Compulsorily Convertible Debentures (CCDs) are treated as compound financial instruments and these are separated into liability and equity components based on the terms of the contract. At the inception of the CCDs, the following two elements are separated: (a) a liability component arising from the interest payments, if any; and (b) an equity component representing the delivery of fixed number of equity shares in future. On issuance of the CCDs, the fair value of the liability portion is determined using a market interest rate for an equivalent non-convertible debt. This amount is recorded as a liability on an amortised cost basis, till its conversion into equity or payment, whichever is earlier. The remainder of the proceeds is attributable to the equity portion of the compound instrument and is not subsequently remeasured. In addition, the component classified as equity shall remain in equity till its conversion. Transaction costs are apportioned between the liability and equity components of the CCDs based on the allocation of proceeds to the liability

and equity components when the instruments are initially recognised.

(ix) Revenue:

Revenue is recognised upon transfer of control of promised goods or services to customers at transaction price (net of taxes and duties), arrived at by determining the consideration received or receivable after adjusting returns, allowances, trade discounts, volume discounts etc. in exchange of goods or services.

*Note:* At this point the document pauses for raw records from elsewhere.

(* ===== verification/RBErase.v ===== *)
(** * RBErase: correctness of removal from the red-black tree *)
From S2P Require Import Prelude HevRBTree RBRep.

Lemma ev_when_parent rt m par par' t :
  rep m par t → aligned par → good_addrs (inorder t) →
  ∃ m', when (truthy (addr t)) (hev_rbtree_node_set_parent (addr t) par')
      (RBMem rt m) = Val tt (RBMem rt m') ∧
    rep m' par' t ∧ (∀ x, x ∉ inorder t → m' !! x = m !! x) ∧ dom m' = dom m.
Proof.
  intros Hr Hal Hg. destruct t as [|c l a r]; [by exists m|].
  destruct (good_nz _ a Hg) as [Ha _]; [set_solver|].
  pose proof (proj1 Hg) as Hnd. cbn in Hnd. nodup_sat. destruct Hr as (Hla & Hl & Hr).
  cbn [addr]. rewrite truthy_ne by done. eexists. split; [by eapply ev_set_parent|].
  split_and!.
  - rsolve.
  - intros x Hx. cbn in Hx. nodup_sat. chase.
  - apply elem_of_dom_2 in Hla. set_solver.
Qed.

Lemma bind_ret_r {S} (m : M S unit) s : (m ≫= λ _, mret tt) s = m s.
Proof. unfold mbind, M_bind. by destruct (m s) as [[]| |]. Qed.

(** The frame of the deleted black node can hold any black subtrees one level
    higher. *)
Lemma rbk_parent n d c p s k l a r :
  rbk n (Frame d c p s :: k) → rb n l → rb n r → tcol l = Black → tcol r = Black →
  ∃ n', rb n' (T c l a r) ∧ rbk n' k ∧ (c = Red → kcol k = Black).
Proof.
  intros Hk Hl Hr Hcl Hcr. inversion Hk; subst.
  - exists (S n). split_and!; [by constructor|done|done].
  - exists n. split_and!; [by constructor|done|done].
Qed.

(** Case 4: the rotation at [p], whose sibling [b] has the outer child [x]. *)
Lemma erase_case4 d k c t p s b cx y x z s0 rt m n xs pp px cb h h' :
  m !! p = Some (frame_node d (top k) c h' h) → rep m p t → h' = addr t →
  m !! b = Some (frame_node d pp cb (addr s) x) → rep m b s → aligned b →
  m !! x = Some (N px cx (addr z) (addr y)) → rep m x y → rep m x z → repk rt m k p →
  xs = inorder (plug k (node_on d c t p (node_on d Black s b (T Black y x z)))) → good_addrs xs →
  rbk (S n) (Frame d c p s0 :: k) →
  rb n t → rb n s → rb n y → rb n z →
  rebalanced m xs
    (match d with
     | L => erase_color_left_case4 p b x
     | R => erase_color_right_case4 p b x
     end (RBMem rt m)).
Proof.
  intros Hp Ht -> Hb Hs Hba Hx Hy Hz Hk -> Hgood Hbk Hbt Hbs Hby Hbz.
  assert (good_addrs (inorder t ++ p :: inorder s ++ b :: inorder y ++ x :: inorder z ++ kaddrs k)) as Hgd.
  { eapply good_perm, Hgood. rewrite kaddrs_perm. destruct d; cbn; rewrite <- ?app_assoc; cbn; solve_Permutation. }
  assert (aligned (top k)) as Htk by (eapply good_top; [exact Hgd|]; set_solver).
  assert (p ≠ 0 ∧ aligned p) as [Hp0 Hpal] by (eapply good_nz; [exact Hgd|]; set_solver).
  pose proof (proj1 Hgd) as Hnd. nodup_sat.
  assert (good_addrs (inorder s)) as Hgs by (eapply good_incl; [exact Hgd|done|clear; set_solver]).
  assert (good_addrs (kaddrs k)) as Hgk by (eapply good_incl; [exact Hgd|done|clear; set_solver]).
  unfold erase_color_left_case4, erase_color_right_case4, HEV_RBTREE_BLACK. change 1 with (colZ Black).
  destruct d; cbn [frame_node] in *;
    (first [eb ev_left; cbn [left N]; eb ev_set_right; eb ev_set_left
           | eb ev_right; cbn [right N]; eb ev_set_left; eb ev_set_right];
     eb ev_set_pcol;
     with_mem ltac:(fun rt m => edestruct (ev_when_parent rt m b p s) as (m1 & He & Hs1 & Hf1 & Hd1));
       [rsolve|done|done|ebr He];
     edestruct (ev_rotate_set_parents rt m1 k p b Black) as (rt2 & m2 & -> & Hk2 & Hf2 & Hd2);
       [lkp|lkp|ne|ne|ne|done|rsolve|done|]).
  - destruct (rbk_parent _ _ _ _ _ _ (T Black t p s) b (T Black y x z) Hbk) as (n' & ? & ? & ?); eauto.
    apply (rebalanced_zrep _ _ _ _ k (T c (T Black t p s) b (T Black y x z)) n'); try done; [|inord|outside|domt].
    eapply zrep_intro; [rsolve|rsolve|reflexivity|eapply good_eq; [exact Hgood|inord]].
  - destruct (rbk_parent _ _ _ _ _ _ (T Black y x z) b (T Black s p t) Hbk) as (n' & ? & ? & ?); eauto.
    apply (rebalanced_zrep _ _ _ _ k (T c (T Black y x z) b (T Black s p t)) n'); try done; [|inord|outside|domt].
    eapply zrep_intro; [rsolve|rsolve|reflexivity|eapply good_eq; [exact Hgood|inord]].
Qed.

For applying above principle, the Company adopts five step model, which are: a) Identify the contract(s) with customer(s); b) Identify the performance obligations under the contract(s); c) Determine the transaction price; d) Allocate the transaction price to the performance obligations in the contract(s); e) recognise revenue, when or as the entity satisfies a performance obligation.

Contract Liabilities are recognised when there is an entity's obligation to transfer goods or services to a customer for which, the entity has received consideration from the customer. Revenue in excess of invoicing are classified as contract assets.

Sale of Goods:

Revenue from the sale of goods is recognised at the point in time, when control is transferred to the customer.

Interest Income:

Interest income is recognized on time proportion basis using the effective interest method.

Dividend income:

Dividend income is recognized when the right to receive payment is established, which becomes certain after shareholders' approval.

(x) Grants:

Grants and subsidies from the Government are recognised when there is reasonable assurance that the grant / subsidy will be received and all attaching conditions will be complied with. Revenue Grants are recognised in the Statement of Profit and Loss. Capital Grants relating to specific assets are recognised in the Balance Sheet by deducting the grant from carrying amount of the asset and depreciation is charged on reduced carrying value of asset.

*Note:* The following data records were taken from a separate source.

Lemma walk_labels_val ls pre post d sbuf fuel qlen off :
  Forall is_label ls → off = zlen pre → qlen = zlen (pre ++ wire ls ++ post) → post ≠ [] →
  (length ls < fuel)%nat →
  walk_labels fuel qlen off (Exchange d (pre ++ wire ls ++ post) sbuf) =
    Val (Some (off + zlen (dots ls))) (Exchange d (pre ++ dots ls ++ 0 :: post) sbuf).
Proof.
  intros Hls. revert pre fuel off. induction Hls as [|l ls [Hl Hlen] Hls IH]; intros pre fuel off -> Hq Hpost Hf;
    (destruct fuel as [|fuel]; [lia|]); cbn [walk_labels].
  - erewrite bind_val by (unfold rd_q; cbn; by rewrite zget_mid by done). cbn. by rewrite Z.add_0_r.
  - assert (wire (l :: ls) ++ post = zlen l :: (l ++ wire ls ++ post)) as Hw.
    { cbn. by rewrite <- !app_assoc. }
    rewrite Hw in *. erewrite bind_val by (unfold rd_q; cbn; by rewrite zget_mid by done).
    rewrite truthy_ne by lia. cbn [negb]. cbv zeta.
    assert (0 < zlen post) as Hp0 by (destruct post; [done|rewrite zlen_cons; pose proof (zlen_nonneg post); lia]).
    pose proof (zlen_nonneg (wire ls)).
    destruct (Z.leb_spec qlen (zlen pre + (1 + zlen l))) as [Hle|Hgt].
    { rewrite Hq, zlen_app, zlen_cons, !zlen_app in Hle. lia. }
    erewrite bind_val by (unfold wr_q; cbn; by rewrite zset_mid by done). cbn [server rb sb].
    replace (pre ++ 46 :: l ++ wire ls ++ post) with ((pre ++ 46 :: l) ++ wire ls ++ post)
      by (by rewrite <- app_assoc).
    rewrite IH; [|rewrite zlen_app, zlen_cons; lia| |done|cbn in Hf; lia].
    + f_equal.
      * f_equal. cbn. rewrite zlen_cons, zlen_app. lia.
      * f_equal. rewrite <- !app_assoc. cbn. by rewrite <- app_assoc.
    + rewrite Hq, !zlen_app, !zlen_cons, !zlen_app. lia.
Qed.

Lemma dots_str ls : Forall is_label ls → is_str (dots ls).
Proof.
  induction 1 as [|l ls [Hl _] Hls IH]; [constructor|]. cbn.
  constructor; [lia|]. apply Forall_app. by split.
Qed.

(** Writing at the end of what has been written. *)
Lemma wr_s_app d q P R i v :
  i = zlen P → R ≠ [] → wr_s i v (Exchange d q (P ++ R)) = Val tt (Exchange d q ((P ++ [v]) ++ List.tl R)).
Proof.
  intros Hi HR. destruct R as [|x R]; [done|]. unfold wr_s. cbn [sb].
  rewrite zset_mid by done. cbn. by rewrite <- app_assoc.
Qed.

Lemma write_u16_app d q P R i v :
  i = zlen P → (2 <= length R)%nat →
  write_u16 i v (Exchange d q (P ++ R)) = Val tt (Exchange d q ((P ++ be16 (u16 v)) ++ drop 2 R)).
Proof.
  intros Hi HR. destruct R as [|x [|y R]]; cbn in HR; try lia. unfold write_u16. cbv zeta.
  erewrite bind_val by (by apply wr_s_app). rewrite wr_s_app; [|rewrite zlen_snoc; lia|done].
  cbn [List.tl drop]. unfold be16. by rewrite <- !app_assoc.
Qed.

Lemma write_u32_app d q P R i v :
  i = zlen P → (4 <= length R)%nat →
  write_u32 i v (Exchange d q (P ++ R)) = Val tt (Exchange d q ((P ++ be32 (u32 v)) ++ drop 4 R)).
Proof.
  intros Hi HR. destruct R as [|x [|y [|z [|w R]]]]; cbn in HR; try lia. unfold write_u32. cbv zeta.
  erewrite bind_val by (by apply wr_s_app).
  do 2 (erewrite bind_val by (apply wr_s_app; [rewrite !zlen_snoc; lia|done])).
  rewrite wr_s_app; [|rewrite !zlen_snoc; lia|done].
  cbn [List.tl drop]. unfold be32. by rewrite <- !app_assoc.
Qed.

(** One resource record: a pointer to the name, type A, class IN, a time to
    live of one second and four bytes of address. *)
Definition record_a (ipo ip : Z) : bytes :=
  be16 (u16 (Z.lor 0xc000 ipo)) ++ [0; 1; 0; 1; 0; 0; 0; 1; 0; 4] ++ be32 (u32 ip).

Lemma answers_one d q P R slen off ipo ip :
  off = zlen P → slen = zlen (P ++ R) → (16 <= length R)%nat →
  answers slen off [(ipo, ip)] (Exchange d q (P ++ R)) =
    Val (Some (off + 16)) (Exchange d q ((P ++ record_a ipo ip) ++ drop 16 R)).
Proof.
  intros Ho Hs HR. cbn [answers].
  destruct (Z.leb_spec slen (off + 15)) as [Hle|_]; [rewrite Hs, zlen_app in Hle; unfold zlen in *; lia|].
  erewrite bind_val by (apply write_u16_app; [lia|lia]).
  do 2 (erewrite bind_val by (apply write_u16_app; [rewrite !zlen_app, ?zlen_be16, ?zlen_be32; lia|rewrite !length_drop; lia])).
  erewrite bind_val by (apply write_u32_app; [rewrite !zlen_app, ?zlen_be16, ?zlen_be32; lia|rewrite !length_drop; lia]).
  erewrite bind_val by (apply write_u16_app; [rewrite !zlen_app, ?zlen_be16, ?zlen_be32; lia|rewrite !length_drop; lia]).
  erewrite bind_val by (apply write_u32_app; [rewrite !zlen_app, ?zlen_be16, ?zlen_be32; lia|rewrite !length_drop; lia]).
  unfold mret, M_ret. rewrite !drop_drop. cbn [Nat.add]. unfold record_a.
  do 2 f_equal. rewrite <- !app_assoc. done.
Qed.

(** The flags of the reply: QR is set and RA is copied from RD. *)
Definition reply_flags (f1 f2 : Z) : bytes := [Z.lor f1 128; Z.lor f2 (Z.shiftl (Z.land f1 1) 7)].

Definition flags_ok (f1 f2 : Z) : bool :=
  let fl := ntohs (Z.lor f1 (Z.shiftl f2 8)) in
  let fl' := Z.lor (u8 fl) (Z.shiftl (u8 (Z.shiftr fl 8)) 8) in
  let out := htons (Z.lor (Z.lor fl' 0x8000) (Z.shiftr (Z.land fl' 0x100) 1)) in
  bool_decide ([u8 out; u8 (Z.shiftr out 8)] = reply_flags f1 f2).

Lemma flags_ok_all :
  forallb (λ f1, forallb (flags_ok f1) (seqZ 0 256)) (seqZ 0 256) = true.
Proof. vm_compute. reflexivity. Qed.

Lemma flags_reply f1 f2 : is_byte f1 → is_byte f2 → flags_ok f1 f2 = true.
Proof.
  intros H1 H2. pose proof flags_ok_all as H. rewrite forallb_forall in H.
  specialize (H f1). rewrite forallb_forall in H. apply H.
  - apply list_elem_of_In, elem_of_seqZ. unfold is_byte in *. lia.
  - apply list_elem_of_In, elem_of_seqZ. unfold is_byte in *. lia.
Qed.

Lemma questions_one ls pre post d d' sbuf qlen off idx :
  Forall is_label ls → ls ≠ [] → off = zlen pre →
  qlen = zlen (pre ++ wire ls ++ 0 :: 1 :: 0 :: 1 :: post) →
  hev_mapped_dns_find (dotted ls) d = Val idx d' → 0 <= idx →
  questions 1 qlen off [] (Exchange d (pre ++ wire ls ++ 0 :: 1 :: 0 :: 1 :: post) sbuf) =
    Val (Some (off + zlen (wire ls) + 4, [(off, Z.lor (net d') idx)]))
      (Exchange d' (pre ++ dots ls ++ 0 :: 0 :: 1 :: 0 :: 1 :: post) sbuf).
Proof.
  intros Hls Hne Ho Hq Hf Hidx. cbn [questions]. change (32 <=? zlen []) with false. cbv iota zeta.
  pose proof (zlen_nonneg post) as Hp0. pose proof (dots_length ls) as Hd.
  pose proof (zlen_nonneg (dots ls)) as Hd0.
  assert (qlen = off + zlen (wire ls) + 4 + zlen post) as Hq2 by (rewrite Hq, !zlen_app, !zlen_cons; lia).
  destruct (Z.leb_spec qlen off); [lia|].
  erewrite bind_val.
  2: { apply walk_labels_val; try done. rewrite Hq2, Ho. pose proof (zlen_nonneg pre).
       enough (Z.of_nat (length ls) <= zlen (dots ls)) by lia. clear.
       induction ls as [|l ls IH]; [done|]. cbn [dots length]. rewrite zlen_cons, zlen_app.
       pose proof (zlen_nonneg l). lia. }
  cbn beta iota. destruct (Z.leb_spec qlen (off + zlen (dots ls) + 1 + 3)); [lia|].
  set (s1 := Exchange d (pre ++ dots ls ++ 0 :: 0 :: 1 :: 0 :: 1 :: post) sbuf).
  assert (∀ j v, 0 <= j < 4 → zget [0; 1; 0; 1] j = Some v →
    rd_q (off + zlen (dots ls) + 1 + j) s1 = Val v s1) as Hrd.
  { intros j v Hj Hv. unfold rd_q, s1. cbn [rb]. rewrite !zget_app_r by (rewrite ?zlen_app; lia).
    replace (off + zlen (dots ls) + 1 + j - zlen pre - zlen (dots ls)) with (1 + j) by lia.
    assert (zget (0 :: 0 :: 1 :: 0 :: 1 :: post) (1 + j) = zget [0; 1; 0; 1] j) as ->; [|by rewrite Hv].
    assert (j = 0 ∨ j = 1 ∨ j = 2 ∨ j = 3) as [->|[->|[->| ->]]] by lia; reflexivity. }
  assert (∀ j, (j = 0 ∨ j = 2) → read_u16 (off + zlen (dots ls) + 1 + j) s1 = Val 1 s1) as Hru.
  { intros j Hj. unfold read_u16. erewrite bind_val by (apply (Hrd j 0); [lia|by destruct Hj as [->| ->]]).
    replace (off + zlen (dots ls) + 1 + j + 1) with (off + zlen (dots ls) + 1 + (j + 1)) by lia.
    erewrite bind_val by (apply (Hrd (j + 1) 1); [lia|by destruct Hj as [->| ->]]). done. }
  erewrite bind_val by (apply Hru; by left). cbn [Z.eqb Pos.eqb].
  erewrite bind_val by (apply Hru; by right). cbn [Z.eqb Pos.eqb andb].
  assert (string_at (off + 1) s1 = Val (dotted ls) s1) as Hst.
  { unfold string_at, s1. cbn [rb]. destruct ls as [|l ls]; [done|]. cbn [dots app].
    replace (Z.to_nat (off + 1)) with (length (pre ++ [46])) by (rewrite length_app; unfold zlen in Ho; cbn; lia).
    replace (pre ++ 46 :: (l ++ dots ls) ++ 0 :: 0 :: 1 :: 0 :: 1 :: post)
      with ((pre ++ [46]) ++ (l ++ dots ls) ++ 0 :: 0 :: 1 :: 0 :: 1 :: post) by (by rewrite <- app_assoc).
    rewrite drop_app_length, cstr_app; [reflexivity|].
    apply Forall_cons in Hls as [[? _] ?]. apply Forall_app. split; [done|by apply dots_str]. }
  rewrite bind_assoc. erewrite bind_val by exact Hst. rewrite bind_assoc.
  erewrite bind_val by (eapply zoom_val; exact Hf).
  rewrite bind_assoc. erewrite bind_val by reflexivity. rewrite bind_ret.
  rewrite (proj2 (Z.leb_le _ _)) by done. cbn [app server]. unfold mret, M_ret, s1. cbn [rb sb].
  do 3 f_equal. f_equal. lia.
Qed.

Lemma ld_s_val d q l off a b :
  zget l off = Some a → zget l (off + 1) = Some b →
  ld_s off (Exchange d q l) = Val (Z.lor a (Z.shiftl b 8)) (Exchange d q l).
Proof.
  intros Ha Hb. unfold ld_s. erewrite bind_val by (unfold rd_s; cbn; by rewrite Ha).
  by erewrite bind_val by (unfold rd_s; cbn; by rewrite Hb).
Qed.
Lemma ld_q_val d q l off a b :
  zget q off = Some a → zget q (off + 1) = Some b →
  ld_q off (Exchange d q l) = Val (Z.lor a (Z.shiftl b 8)) (Exchange d q l).
Proof.
  intros Ha Hb. unfold ld_q. erewrite bind_val by (unfold rd_q; cbn; by rewrite Ha).
  by erewrite bind_val by (unfold rd_q; cbn; by rewrite Hb).
Qed.
Lemma st_s_val d q l l1 l2 off v :
  zset l off (u8 v) = Some l1 → zset l1 (off + 1) (u8 (Z.shiftr v 8)) = Some l2 →
  st_s off v (Exchange d q l) = Val tt (Exchange d q l2).
Proof.
  intros Ha Hb. unfold st_s. erewrite bind_val by (unfold wr_s; cbn; by rewrite Ha).
  unfold wr_s. cbn. by rewrite Hb.
Qed.
Lemma st_q_val d q l q1 q2 off v :
  zset q off (u8 v) = Some q1 → zset q1 (off + 1) (u8 (Z.shiftr v 8)) = Some q2 →
  st_q off v (Exchange d q l) = Val tt (Exchange d q2 l).
Proof.
  intros Ha Hb. unfold st_q. erewrite bind_val by (unfold wr_q; cbn; by rewrite Ha).
  unfold wr_q. cbn. by rewrite Hb.
Qed.

(** Accesses to the fields of a header in front of [t]. *)
Lemma zset_0 {A} (x v : A) l : zset (x :: l) 0 v = Some (v :: l).
Proof. rewrite zset_Some; [done|]. rewrite zlen_cons. pose proof (zlen_nonneg l). lia. Qed.
Lemma zset_S {A} (x v : A) l i : 0 < i → zset (x :: l) i v = (x ::.) <$> zset l (i - 1) v.
Proof.
  intros Hi. unfold zset. rewrite zlen_cons.
  destruct (Z.leb_spec 0 i), (Z.leb_spec 0 (i - 1)), (Z.ltb_spec i (1 + zlen l)),
    (Z.ltb_spec (i - 1) (zlen l)); try lia; cbn; try done.
  by replace (Z.to_nat i) with (S (Z.to_nat (i - 1))) by lia.
Qed.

Export incentives are recognised in the Statement of Profit and Loss.

(xi) Impairment:

The carrying amounts of Property, plant and equipment, Intangible assets, Investment property and Investments are reviewed at each Balance Sheet date to assess impairment if any, based on internal / external factors. An asset is treated as impaired, when the carrying cost of asset exceeds its recoverable value, being higher of value in use and net selling price. An impairment loss is recognised as an expense in the Statement of Profit and Loss in the year in which an asset is identified as impaired. The impairment loss recognised in prior accounting period is reversed, if there has been an improvement in recoverable amount.